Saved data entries
========

Definition get_changeover_cost (o : ChangeoverOptimizer) (a b : string) : option ChangeoverCost :=
  co_matrix o !! (a, b).
Definition get_products (o : ChangeoverOptimizer) : list string := py_sorted (co_products o).
Definition get_changeover_matrix (o : ChangeoverOptimizer) :
    pydict string (pydict string (option ChangeoverCost)) :=
  let ps := get_products o in
  dict_of_list ((λ a, (a, dict_of_list ((λ b,
    (b, if decide (a = b) then None else co_matrix o !! (a, b))) <$> ps : list _))) <$> ps : list _).
Definition remove_changeover_cost (a b : string) : M ChangeoverOptimizer bool :=
  o <- get ;;
  modify (λ o, mkOptimizer (delete (a, b) (co_matrix o)) (co_products o)) ;;;
  ret (has_key (a, b) (co_matrix o)).

(** [[(a, b), ...]], printed. *)
Definition repr_pair (p : string * string) : string :=
  "(" +:+ repr_str p.1 +:+ ", " +:+ repr_str p.2 +:+ ")".
Definition repr_pairs (l : list (string * string)) : string :=
  "[" +:+ str_join ", " (repr_pair <$> l) +:+ "]".

(** The consecutive pairs of a sequence. *)
Fixpoint steps_of {A} (l : list A) : list (A * A) :=
  match l with
  | a :: (b :: _) as l' => (a, b) :: steps_of l'
  | _ => []
  end.

Definition total (f : ChangeoverTransition → Z) (l : list ChangeoverTransition) : Z :=
  foldr (λ t acc, f t + acc)%Z 0%Z l.

Section optimizer.
Context (o : ChangeoverOptimizer).

Definition compute_sequence_cost (sequence : list string) : res ChangeoverResult :=
  match sequence with
  | [] => Raise (ValueError "Cannot compute cost of empty sequence")
  | _ =>
      transitions ← mapM (λ p : string * string,
        match co_matrix o !! p with
        | Some c => Ok (mkCost p.1 p.2 (cc_cost c) (cc_time_minutes c))
        | None => Raise (ValueError ("Missing changeover cost for transition: " +:+ p.1 +:+ "→" +:+ p.2))
        end) (steps_of sequence);
      Ok (mkChangeover sequence (total cc_cost transitions) (total cc_time_minutes transitions)
            transitions)
  end.

(** ** The constraint model *)

Section model.
Context (products : list string).

(** [{p: i for i, p in enumerate(products)}]: the last index of a product. *)
Definition product_to_idx : pydict string nat := dict_of_list (imap (λ i p, (p, i)) products).
Lemma vs_get_read vs n d :
  vs_get vs n d = default d (parse_addr n ≫= read_addr vs).
Proof.
  unfold vs_get, parse_addr, cut.
  destruct (split_max dot 1 n) as [|p [|q [|? ?]]]; try done; cbn [mbind option_bind].
  repeat case_decide; subst; try done.
  - destruct (split_max dot 1 q) as [|i [|k [|? ?]]]; try done.
    cbn. by destruct (vs_steps vs !! i).
  - pose proof (split2_cut q) as Hs. fold (cut q).
    destruct (split_max dot 2 q) as [|i [|k l]]; rewrite Hs; try done.
    cbn. by destruct (vs_loop vs !! i).
Qed.

Lemma nested_set_spec id key v d old d' :
  nested_set id key v d = (old, d') →
  old = default PyNone (d !! id ≫= λ m, m !! key) ∧
  ∀ i k, (d' !! i ≫= λ m, m !! k)
       = if decide (i = id ∧ k = key) then Some v else d !! i ≫= λ m, m !! k.
Proof.
  unfold nested_set. intros Hn.
  destruct (d !! id) as [inner|] eqn:E; simplify_eq; split; try done;
    intros i k; rewrite dict_lookup_insert; case_decide as Hi; subst.
  - cbn. rewrite dict_lookup_insert, E. cbn.
    repeat case_decide; naive_solver.
  - rewrite decide_False by naive_solver. done.
  - cbn. rewrite dict_lookup_insert, E, dict_lookup_empty.
    repeat case_decide; naive_solver.
  - rewrite decide_False by naive_solver. done.
Qed.

(** [set] writes exactly the addressed variable, and reports the old value. *)
Lemma vs_write_ok n v vs a :
  parse_addr n = Some a → writable a = true →
  ∃ vs', vs_write n v vs = Ok (default PyNone (read_addr vs a), vs')
    ∧ vs_has_bus vs' = vs_has_bus vs
    ∧ ∀ a', read_addr vs' a' = if decide (a' = a) then Some v else read_addr vs a'.
Proof.
  unfold parse_addr, vs_write, cut. intros Hp Hw.
  destruct (split_max dot 1 n) as [|p [|q [|? ?]]]; try done; cbn in Hp.
  repeat case_decide; subst; simplify_eq; cbn [str_in negb].
  - eexists; split_and!; [done|done|]. intros [p|?|?|?]; cbn;
      rewrite ?dict_lookup_insert; repeat case_decide; naive_solver.
  - apply bind_Some in Hp as ([i k] & Hc & [= <-]).
    destruct (split_max dot 1 q) as [|? [|? [|? ?]]]; simplify_eq.
    destruct (nested_set _ _ _ _) as [old d] eqn:Hn.
    apply nested_set_spec in Hn as [-> Hr].
    eexists; split_and!; [done|done|]. intros [?|? ?|? ?|?]; cbn; rewrite ?Hr;
      repeat case_decide; naive_solver.
  - apply bind_Some in Hp as ([i k] & Hc & [= <-]).
    destruct (split_max dot 1 q) as [|? [|? [|? ?]]]; simplify_eq.
    destruct (nested_set _ _ _ _) as [old d] eqn:Hn.
    apply nested_set_spec in Hn as [-> Hr].
    eexists; split_and!; [done|done|]. intros [?|? ?|? ?|?]; cbn; rewrite ?Hr;
      repeat case_decide; naive_solver.
Qed.

Lemma vs_write_refused n v vs :
  (parse_addr n ≫= λ a, if writable a then Some a else None) = None →
  ∃ msg, vs_write n v vs = Raise (ValueError msg).
Proof.
  unfold parse_addr, vs_write, cut. intros Hp.
  destruct (split_max dot 1 n) as [|p [|q [|? ?]]]; eauto; cbn in Hp.
  destruct (str_in p WRITABLE_SCOPES) eqn:Es; [|by eauto]. cbn [negb].
  apply bool_decide_eq_true in Es.
  repeat case_decide; subst; simplify_eq/=; try set_solver;
    destruct (split_max dot 1 q) as [|? [|? [|? ?]]];
    simplify_eq/=; eauto.
Qed.
End refinement.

========

Your objective:
Every entry is to be returned exactly, with nothing dropped.

Exercise result:
Definition get_changeover_cost (o : ChangeoverOptimizer) (a b : string) : option ChangeoverCost :=
  co_matrix o !! (a, b).
Definition get_products (o : ChangeoverOptimizer) : list string := py_sorted (co_products o).
Definition get_changeover_matrix (o : ChangeoverOptimizer) :
    pydict string (pydict string (option ChangeoverCost)) :=
  let ps := get_products o in
  dict_of_list ((λ a, (a, dict_of_list ((λ b,
    (b, if decide (a = b) then None else co_matrix o !! (a, b))) <$> ps : list _))) <$> ps : list _).
Definition remove_changeover_cost (a b : string) : M ChangeoverOptimizer bool :=
  o <- get ;;
  modify (λ o, mkOptimizer (delete (a, b) (co_matrix o)) (co_products o)) ;;;
  ret (has_key (a, b) (co_matrix o)).

(** [[(a, b), ...]], printed. *)
Definition repr_pair (p : string * string) : string :=
  "(" +:+ repr_str p.1 +:+ ", " +:+ repr_str p.2 +:+ ")".
Definition repr_pairs (l : list (string * string)) : string :=
  "[" +:+ str_join ", " (repr_pair <$> l) +:+ "]".

(** The consecutive pairs of a sequence. *)
Fixpoint steps_of {A} (l : list A) : list (A * A) :=
  match l with
  | a :: (b :: _) as l' => (a, b) :: steps_of l'
  | _ => []
  end.

Definition total (f : ChangeoverTransition → Z) (l : list ChangeoverTransition) : Z :=
  foldr (λ t acc, f t + acc)%Z 0%Z l.

Section optimizer.
Context (o : ChangeoverOptimizer).

Definition compute_sequence_cost (sequence : list string) : res ChangeoverResult :=
  match sequence with
  | [] => Raise (ValueError "Cannot compute cost of empty sequence")
  | _ =>
      transitions ← mapM (λ p : string * string,
        match co_matrix o !! p with
        | Some c => Ok (mkCost p.1 p.2 (cc_cost c) (cc_time_minutes c))
        | None => Raise (ValueError ("Missing changeover cost for transition: " +:+ p.1 +:+ "→" +:+ p.2))
        end) (steps_of sequence);
      Ok (mkChangeover sequence (total cc_cost transitions) (total cc_time_minutes transitions)
            transitions)
  end.

(** ** The constraint model *)

Section model.
Context (products : list string).

(** [{p: i for i, p in enumerate(products)}]: the last index of a product. *)
Definition product_to_idx : pydict string nat := dict_of_list (imap (λ i p, (p, i)) products).
Lemma vs_get_read vs n d :
  vs_get vs n d = default d (parse_addr n ≫= read_addr vs).
Proof.
  unfold vs_get, parse_addr, cut.
  destruct (split_max dot 1 n) as [|p [|q [|? ?]]]; try done; cbn [mbind option_bind].
  repeat case_decide; subst; try done.
  - destruct (split_max dot 1 q) as [|i [|k [|? ?]]]; try done.
    cbn. by destruct (vs_steps vs !! i).
  - pose proof (split2_cut q) as Hs. fold (cut q).
    destruct (split_max dot 2 q) as [|i [|k l]]; rewrite Hs; try done.
    cbn. by destruct (vs_loop vs !! i).
Qed.

Lemma nested_set_spec id key v d old d' :
  nested_set id key v d = (old, d') →
  old = default PyNone (d !! id ≫= λ m, m !! key) ∧
  ∀ i k, (d' !! i ≫= λ m, m !! k)
       = if decide (i = id ∧ k = key) then Some v else d !! i ≫= λ m, m !! k.
Proof.
  unfold nested_set. intros Hn.
  destruct (d !! id) as [inner|] eqn:E; simplify_eq; split; try done;
    intros i k; rewrite dict_lookup_insert; case_decide as Hi; subst.
  - cbn. rewrite dict_lookup_insert, E. cbn.
    repeat case_decide; naive_solver.
  - rewrite decide_False by naive_solver. done.
  - cbn. rewrite dict_lookup_insert, E, dict_lookup_empty.
    repeat case_decide; naive_solver.
  - rewrite decide_False by naive_solver. done.
Qed.

(** [set] writes exactly the addressed variable, and reports the old value. *)
Lemma vs_write_ok n v vs a :
  parse_addr n = Some a → writable a = true →
  ∃ vs', vs_write n v vs = Ok (default PyNone (read_addr vs a), vs')
    ∧ vs_has_bus vs' = vs_has_bus vs
    ∧ ∀ a', read_addr vs' a' = if decide (a' = a) then Some v else read_addr vs a'.
Proof.
  unfold parse_addr, vs_write, cut. intros Hp Hw.
  destruct (split_max dot 1 n) as [|p [|q [|? ?]]]; try done; cbn in Hp.
  repeat case_decide; subst; simplify_eq; cbn [str_in negb].
  - eexists; split_and!; [done|done|]. intros [p|?|?|?]; cbn;
      rewrite ?dict_lookup_insert; repeat case_decide; naive_solver.
  - apply bind_Some in Hp as ([i k] & Hc & [= <-]).
    destruct (split_max dot 1 q) as [|? [|? [|? ?]]]; simplify_eq.
    destruct (nested_set _ _ _ _) as [old d] eqn:Hn.
    apply nested_set_spec in Hn as [-> Hr].
    eexists; split_and!; [done|done|]. intros [?|? ?|? ?|?]; cbn; rewrite ?Hr;
      repeat case_decide; naive_solver.
  - apply bind_Some in Hp as ([i k] & Hc & [= <-]).
    destruct (split_max dot 1 q) as [|? [|? [|? ?]]]; simplify_eq.
    destruct (nested_set _ _ _ _) as [old d] eqn:Hn.
    apply nested_set_spec in Hn as [-> Hr].
    eexists; split_and!; [done|done|]. intros [?|? ?|? ?|?]; cbn; rewrite ?Hr;
      repeat case_decide; naive_solver.
Qed.

Lemma vs_write_refused n v vs :
  (parse_addr n ≫= λ a, if writable a then Some a else None) = None →
  ∃ msg, vs_write n v vs = Raise (ValueError msg).
Proof.
  unfold parse_addr, vs_write, cut. intros Hp.
  destruct (split_max dot 1 n) as [|p [|q [|? ?]]]; eauto; cbn in Hp.
  destruct (str_in p WRITABLE_SCOPES) eqn:Es; [|by eauto]. cbn [negb].
  apply bool_decide_eq_true in Es.
  repeat case_decide; subst; simplify_eq/=; try set_solver;
    destruct (split_max dot 1 q) as [|? [|? [|? ?]]];
    simplify_eq/=; eauto.
Qed.
End refinement.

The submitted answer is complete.